LUN, 23 de Septiembre de 2016
En este pequeño conjunto de relatos, el lado racional convive con la pulsión autodestructiva de los personajes, chicos huraños, cuestionadores, iniciados en el arte de la queja inmovilizadora, gratuita, aquella que jamás pondrá en riesgo una posición ni menos un estilo de vida.
La experiencia formativa, de Antonio Díaz Oliva, quien se hace llamar ADO en los apuntes biográficos de la solapa del libro (al más puro estilo de DFW, David Foster Wallace, o JCO, Joyce Carol Oates), comprende sólo cuatro desvalidas e irregulares narraciones donde las preocupaciones centrales son Nueva York y una escuela universitaria de escritura creativa, realidades supervigiladas por una mirada de turista estafado, enfrentado a verificar que el mito no era tal y que debe esforzarse en demostrarlo.
Cines, estaciones de metro, paseos por Union Square, Brooklyn, Harlem, Coney Island, se constituyen en un conjunto de georreferencias, al modo de una aplicación de guía turística, destinadas a encuadrar los ansiosos desplazamientos de los personajes y confirmar un conocimiento “real” del territorio. Este intento de fotografiar Nueva York y sus rarezas, poco y nada de atractivo, es un tópico con un desfase de por lo menos cien años que el volumen no consigue actualizar ni menos reproducir en su desgaste.
En la mayor parte de estos relatos, el protagonismo lo tiene un universitario migrante, desencantado, que busca en las calles alguna experiencia capaz de enlodar, aunque sea un poco, su recatada y aséptica vida. “Prefiero a mi mami” y “La ciudad ya escrita” se internan en las experiencias de dos estudiantes de escritura creativa de la Universidad de Nueva York, obsesión biográfica del autor, que se burlan de sus maestros y congéneres, a los que identifican como una manga de fracasados. “Animalitos que fumé para salir de la depresión”, en tanto, aborda la vida de un tipo que elabora historias por encargo sobre jóvenes suicidas, obviamente universitarios. El único segmento que se escapa de la escritura primeriza es “La experiencia formativa”, donde el autor logra salir del asunto universitario e ingresar, con una modulación pausada, a la intimidad de un trío de adolescentes.

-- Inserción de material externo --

(* ===== verification/MemProbe.v ===== *)
(** * The memory-allocation probes ([demos/memory-allocation/brk.c], [mmap.c])

    The two programs move the break or map pages, store a few bytes and print
    them.  An address space is its break and the bytes that are mapped; whether
    the kernel grants a request, and where it maps, are arguments. *)
From Stdlib Require Import ZArith Lia String.
From stdpp Require Import base numbers list option gmap.
From S2P Require Import Prelude Syscall.

Open Scope Z_scope.

Record aspace := ASpace { brk_addr : Z; mem : gmap Z Z }.

(** The addresses of [len] bytes from [a] on. *)
Definition range (a len : Z) : list Z := seqZ a len.

Definition zeros (a len : Z) : gmap Z Z := list_to_map ((fun x => (x, 0)) <$> range a len).

Definition range_free (m : gmap Z Z) (a len : Z) : bool := forallb (fun x => bool_decide (m !! x = None)) (range a len).

(** [sbrk]: the old break, or -1; new bytes are zero. *)
Definition sbrk (grant : bool) (inc : Z) (s : aspace) : Z * aspace :=
  if inc =? 0 then (brk_addr s, s)
  else if grant && range_free (mem s) (brk_addr s) inc then
    (brk_addr s, ASpace (brk_addr s + inc) (zeros (brk_addr s) inc ∪ mem s))
  else (-1, s).

(** An anonymous private mapping at the address the kernel chooses, or -1
    ([MAP_FAILED]); it is not null and never covers a mapped byte. *)
Definition mmap_anonymous (choice : option Z) (len : Z) (s : aspace) : Z * aspace :=
  match choice with
  | Some a => if (0 <? a) && range_free (mem s) a len then (a, ASpace (brk_addr s) (zeros a len ∪ mem s)) else (-1, s)
  | None => (-1, s)
  end.

Definition munmap (a len : Z) (s : aspace) : aspace :=
  ASpace (brk_addr s) (filter (fun x => fst x ∉ range a len) (mem s)).

Definition store (s : aspace) (a byte : Z) : exec aspace :=
  if bool_decide (is_Some (mem s !! a)) then Ok (ASpace (brk_addr s) (<[a := byte]> (mem s))) else Crash OutOfBounds.

(** A string from [a] on of at most [n] bytes; [None] reads up to the zero. *)
Fixpoint load_string (fuel : nat) (s : aspace) (a : Z) : exec (list Z) :=
  match fuel with
  | O => Ok []
  | S fuel' =>
    match mem s !! a with
    | None => Crash OutOfBounds
    | Some 0 => Ok []
    | Some b => l ← load_string fuel' s (a + 1); Ok (b :: l)
    end
  end.

Definition output : Type := list (string * list arg).

(** [main] of [brk.c].  A string ends before the last mapped byte or faults, so
    the number of mapped bytes bounds its length. *)
Definition brk_main (grant : bool) (s : aspace) : exec (Z * output * aspace) :=
  let '(orig_brk, s) := sbrk grant 0 s in
  let out := [("current brk: %p"%string, [AInt orig_brk])] in
  let '(new_brk, s) := sbrk grant 4096 s in
  if new_brk =? -1 then Ok (1, out ++ [("sbrk failed"%string, [])], s)
  else
    let out := out ++ [("new brk: %p (+4096 bytes)"%string, [AInt (fst (sbrk grant 0 s))])] in
    let p := new_brk in
    s ← store s p 72;
    s ← store s (p + 1) 105;
    s ← store s (p + 2) 0;
    str ← load_string (S (size (mem s))) s p;
    Ok (0, out ++ [("write at new brk: %s"%string, [ABytes str])], s).

(** [main] of [mmap.c]; [%.3s] prints at most three bytes. *)
Definition mmap_main (choice : option Z) (page_size : Z) (s : aspace) : exec (Z * output * aspace) :=
  let '(ptr, s) := mmap_anonymous choice (2 * 4096) s in
  if ptr =? -1 then Ok (1, [("mmap failed"%string, [])], s)
  else
    let out := [("mmap returned: %p"%string, [AInt ptr]); ("page size: %ld bytes"%string, [AInt page_size])] in
    let p := ptr in
    s ← store s p 65;
    s ← store s (p + 1) 66;
    s ← store s (p + 2) 67;
    str ← load_string 3 s p;
    Ok (0, out ++ [("content: %.3s"%string, [ABytes str])], munmap ptr (2 * 4096) s).

(** ** New bytes *)

Lemma elem_of_range a len x : x ∈ range a len <-> a <= x < a + len.
Proof. unfold range. rewrite elem_of_seqZ. lia. Qed.

Lemma zeros_lookup a len x : zeros a len !! x = if bool_decide (a <= x < a + len) then Some 0 else None.
Proof.
  unfold zeros. case_bool_decide as Hx.
  - apply elem_of_list_to_map_1.
    + rewrite <- list_fmap_compose. cbn. rewrite list_fmap_id. apply NoDup_seqZ.
    + apply list_elem_of_fmap. exists x. split; [done|]. by apply elem_of_range.
  - apply not_elem_of_list_to_map_1. rewrite <- list_fmap_compose. cbn. rewrite list_fmap_id. by rewrite elem_of_range.
Qed.

Lemma range_free_spec m a len : range_free m a len = true <-> forall x, a <= x < a + len -> m !! x = None.
Proof.
  unfold range_free. rewrite forallb_forall. setoid_rewrite <- list_elem_of_In. setoid_rewrite bool_decide_eq_true.
  by setoid_rewrite elem_of_range.
Qed.

Lemma store_mapped s a byte b : mem s !! a = Some b -> store s a byte = Ok (ASpace (brk_addr s) (<[a := byte]> (mem s))).
Proof. intros Ha. unfold store. rewrite bool_decide_eq_true_2; [done|]. by eexists. Qed.

(** Fresh bytes are zero and every other byte is as before. *)
Lemma fresh_bytes m a len x : a <= x < a + len -> (zeros a len ∪ m) !! x = Some 0.
Proof. intros Hx. apply lookup_union_Some_l. by rewrite zeros_lookup, bool_decide_eq_true_2. Qed.

(** Three bytes stored at the start of a fresh range. *)
Definition stored (m : gmap Z Z) (a len x y z : Z) : gmap Z Z := <[a + 2 := z]> (<[a + 1 := y]> (<[a := x]> (zeros a len ∪ m))).

Lemma store_three b0 m a len x y z : 3 <= len ->
  (s ← store (ASpace b0 (zeros a len ∪ m)) a x; s ← store s (a + 1) y; store s (a + 2) z) = Ok (ASpace b0 (stored m a len x y z)).
Proof.
  intros Hlen. rewrite (store_mapped _ a x 0) by (apply fresh_bytes; lia). cbn [mbind exec_bind brk_addr mem].
  rewrite (store_mapped _ (a + 1) y 0) by (cbn [mem]; rewrite lookup_insert_ne by lia; apply fresh_bytes; lia).
  cbn [mbind exec_bind brk_addr mem].
  rewrite (store_mapped _ (a + 2) z 0) by (cbn [mem]; rewrite !lookup_insert_ne by lia; apply fresh_bytes; lia). done.
Qed.

Lemma stored_lookup m a len x y z k :
  stored m a len x y z !! k =
  if k =? a + 2 then Some z else if k =? a + 1 then Some y else if k =? a then Some x else (zeros a len ∪ m) !! k.
Proof.
  unfold stored. destruct (Z.eqb_spec k (a + 2)) as [->|]; [by rewrite lookup_insert_eq|]. rewrite lookup_insert_ne by done.
  destruct (Z.eqb_spec k (a + 1)) as [->|]; [by rewrite lookup_insert_eq|]. rewrite lookup_insert_ne by done.
  destruct (Z.eqb_spec k a) as [->|]; [by rewrite lookup_insert_eq|]. by rewrite lookup_insert_ne.
Qed.

Lemma stored_at m a len x y z :
  stored m a len x y z !! a = Some x /\ stored m a len x y z !! (a + 1) = Some y /\ stored m a len x y z !! (a + 1 + 1) = Some z.
Proof. rewrite !stored_lookup. split_and!; split_bool; done || lia. Qed.

(** Unmapping the range gives back the memory from before. *)
Lemma munmap_stored b0 m a len x y z : 3 <= len -> range_free m a len = true ->
  munmap a len (ASpace b0 (stored m a len x y z)) = ASpace b0 m.
Proof.
  intros Hlen Hf. pose proof (proj1 (range_free_spec m a len) Hf) as Hfree. unfold munmap. cbn [brk_addr mem]. f_equal.
  apply map_eq. intros k. destruct (decide (a <= k < a + len)) as [Hk|Hk].
  - rewrite Hfree by done. apply map_lookup_filter_None_2. right. intros v _ Hn. apply Hn. by apply elem_of_range.
  - rewrite map_lookup_filter, stored_lookup. destruct (Z.eqb_spec k (a + 2)), (Z.eqb_spec k (a + 1)), (Z.eqb_spec k a); try lia.
    rewrite lookup_union, zeros_lookup, bool_decide_eq_false_2 by done.
    destruct (m !! k); [|done]. cbn.
    rewrite option_guard_True; [done|]. by rewrite elem_of_range.
Qed.

(** What a program sees that stores three bytes in a fresh range and reads a string. *)
Lemma probe_bytes {B} b0 m a len x y z (k : aspace -> exec B) : 3 <= len ->
  (s ← store (ASpace b0 (zeros a len ∪ m)) a x; s ← store s (a + 1) y; s ← store s (a + 2) z; k s) = k (ASpace b0 (stored m a len x y z)).
Proof.
  intros Hlen. pose proof (store_three b0 m a len x y z Hlen) as Hst.
  destruct (store _ a x) as [s1|]; [cbn [mbind exec_bind] in *|done].
  destruct (store s1 (a + 1) y) as [s2|]; [cbn [mbind exec_bind] in *|done]. by rewrite Hst.
Qed.

Lemma load_max b0 m a len x y z : x <> 0 -> y <> 0 -> z <> 0 ->
  load_string 3 (ASpace b0 (stored m a len x y z)) a = Ok [x; y; z].
Proof.
  intros Hx Hy Hz. destruct (stored_at m a len x y z) as (H1 & H2 & H3). cbn [load_string mem]. rewrite H1, H2, H3.
  by destruct x, y, z.
Qed.

Lemma load_terminated b0 m a len x y fuel : x <> 0 -> y <> 0 ->
  load_string (S (S (S fuel))) (ASpace b0 (stored m a len x y 0)) a = Ok [x; y].
Proof.
  intros Hx Hy. destruct (stored_at m a len x y 0) as (H1 & H2 & H3). cbn [load_string mem]. rewrite H1, H2, H3.
  by destruct x, y.
Qed.

(** At least the three bytes stored are mapped. *)
Lemma stored_size m a len x y z : (3 <= size (stored m a len x y z))%nat.
Proof.
  destruct (stored_at m a len x y z) as (H1 & H2 & H3).
  assert (Hs : ({[a; a + 1; a + 1 + 1]} : gset Z) ⊆ dom (stored m a len x y z)).
  { intros k. rewrite !elem_of_union, !elem_of_singleton, elem_of_dom. intros [[->| ->]| ->]; by eexists. }
  apply subseteq_size in Hs. rewrite size_dom in Hs.
  rewrite !size_union, !size_singleton in Hs by set_solver by lia. lia.
Qed.

(** [main] of [mmap.c]: if the kernel maps the two pages the program prints
    what it stored and leaves the address space exactly as it found it;
    otherwise it reports the failure and has changed nothing. *)
Theorem mmap_main_restores choice page_size s :
  mmap_main choice page_size s =
  match choice with
  | Some a =>
    if (0 <? a) && range_free (mem s) a (2 * 4096) then
      Ok (0, [("mmap returned: %p"%string, [AInt a]); ("page size: %ld bytes"%string, [AInt page_size]);
              ("content: %.3s"%string, [ABytes [65; 66; 67]])], s)
    else Ok (1, [("mmap failed"%string, [])], s)
  | None => Ok (1, [("mmap failed"%string, [])], s)
  end.
Proof.
  unfold mmap_main, mmap_anonymous. assert (Hlen : 3 <= 2 * 4096) by lia. revert Hlen. generalize (2 * 4096). intros len Hlen.
  destruct choice as [a|]; [|done]. destruct (range_free (mem s) a len) eqn:Hf; [|by rewrite andb_false_r].
  destruct (Z.ltb_spec 0 a) as [Ha|]; [|done]. cbn [andb]. destruct (Z.eqb_spec a (-1)); [lia|].
  rewrite probe_bytes, load_max by done. cbn [mbind exec_bind app]. rewrite munmap_stored by done. by destruct s.
Qed.

(** [main] of [brk.c]: if the kernel moves the break the program prints the old
    and the new break, 4096 apart, and the string it stored in the new memory;
    otherwise it reports the failure and has changed nothing. *)
Theorem brk_main_result grant s : 0 <= brk_addr s ->
  let b := brk_addr s in
  brk_main grant s =
  if grant && range_free (mem s) b 4096 then
    Ok (0, [("current brk: %p"%string, [AInt b]); ("new brk: %p (+4096 bytes)"%string, [AInt (b + 4096)]);
            ("write at new brk: %s"%string, [ABytes [72; 105]])],
        ASpace (b + 4096) (stored (mem s) b 4096 72 105 0))
  else Ok (1, [("current brk: %p"%string, [AInt b]); ("sbrk failed"%string, [])], s).
Proof.
  intros Hb b. unfold brk_main, sbrk. change (0 =? 0) with true. change (4096 =? 0) with false. cbn iota.
  assert (Hlen : 3 <= 4096) by lia. revert Hlen. generalize 4096. intros len Hlen.
  fold b. destruct (grant && range_free (mem s) b len); [|done]. destruct (Z.eqb_spec b (-1)); [lia|].
  rewrite probe_bytes by done. cbn [mem]. pose proof (stored_size (mem s) b len 72 105 0) as Hs.
  replace (S (size (stored (mem s) b len 72 105 0))) with (S (S (S (size (stored (mem s) b len 72 105 0) - 2)))) by lia.
  by rewrite load_terminated.
Qed.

Los relatos asumen técnicas narrativas básicas, enunciaciones evidentes, sin sugerencias, donde se privilegian perfiles decadentistas en los roles secundarios y protagonistas en descomposición cautelada, que jamás exageran en su dramatismo; seres solitarios, de palabra comprimida y escasa interacción social. Los personajes centrales, pese a ser descreídos, profesan una fe inquebrantable en la libertad de movimiento. Esta perspectiva influye con fuerza en las cuatro narraciones, sustentadas en la ingenua creencia de la ciudad-mito, libre, acogedora y dispuesta para todo aquel que la desee.
Un punto de vista siempre resguardado en la melancolía y la languidez, el constante titubeo entre asumir el fraseo breve o el extenso y un atolondrado tratamiento del tiempo entorpecen aun más este volumen que trasnochadamente viene a revelar la putrefacción académica o lo estrambótico que puede ser Nueva York. La pregunta final sería: ¿para quién escribe ADO? Bueno, para la pequeña comunidad de ex alumnos de la universidad tantas veces mencionada en los relatos, que acaso se emocionen o se maten de la risa con los guiños a su alma mater . Por lo mismo, habría sido mejor publicarlos en alguna página web interna de la facultad.